Por EMILIO CAFASSI*
A condenação de Cristina Kirchner expõe a fratura entre lei e legitimidade, onde a toga pode ser tanto um manto de justiça quanto um disfarce para o lawfare. Enquanto uns veem o fim da impunidade, outros testemunham o espetáculo de uma democracia que devora seus próprios filhos
A condenação da ex-presidente Cristina Fernández de Kirchner por fraude ao Estado abala a política argentina como uma fratura exposta do esqueleto institucional, com ecos que ressoam para além de suas fronteiras.
Enquanto os juízes, a imprensa hegemônica e o oficialismo celebram a decisão como o súbito despertar de uma justiça hipnotizada, a vítima e seus seguidores veem-na como a última parada de um longo itinerário de perseguição: a reprodução ampliada do lawfare em tempos de simulação.
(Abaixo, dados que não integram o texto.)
(** * CodePolice: rule engine, fixer, CLI and suggestion proxy

    A shallow embedding of the Python sources under [src/]:
    - [core/fixer.py]           ([CodeFixer])
    - [core/rule_engine.py]     ([RuleEngine])
    - [core/parser.py]          ([CodeParser])
    - [rules/*.py]              (the rules and the issue dictionaries they build)
    - [cli.py]                  ([CLI._run_check], [CLI._run_fix], the reports)
    - [models/copilot_proxy.py] ([CopilotFixer], [CopilotRateLimiter])
    - [integrations/git_hook.py] ([GitHookManager])
    - [integrations/ci_cd.py]   ([CICDAdapter] and its subclasses)

    Conventions.  A Python [str] is a [string] whose characters are the
    code points below 256; a character above them (the signs some
    messages start with) is held as its UTF-8 bytes.  The bytes of a file
    are a [string] as well, and the codec between text and bytes belongs
    to the system.  A path is shown as [pathlib] prints it on a POSIX
    system.  A Python exception is a class name with its message.  Code that can raise returns an [outcome]; code that also
    mutates objects or the outside world threads a state, and the state
    reached when an exception is raised is kept, as in Python.  Clock
    readings are whole seconds.

    Part I holds the definitions, Part II the theorems. *)

From Stdlib Require Import ZArith List String Ascii Bool Lia.
From stdpp Require Import gmap strings list pretty.
Import ListNotations.

Set Warnings "-register-all".

Local Open Scope Z_scope.
Local Open Scope string_scope.
Local Open Scope list_scope.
O termo lawfare, ou guerra jurídica, evoca um campo de batalha em que as palavras são afiadas como espadas e os tribunais se tornam frentes de batalha disfarçadas de solenidade. Surge como abuso da lei, sob uma aparência de legitimidade, para anular politicamente o adversário através da difamação, bloqueio econômico ou judicial, até a deposição de governos.
Nascido entre reflexões militares e jurídicas, hoje é entendido como uma tática recorrente que instrumentaliza o justo para impor o injusto, com a impunidade de quem invoca a justiça para traí-la.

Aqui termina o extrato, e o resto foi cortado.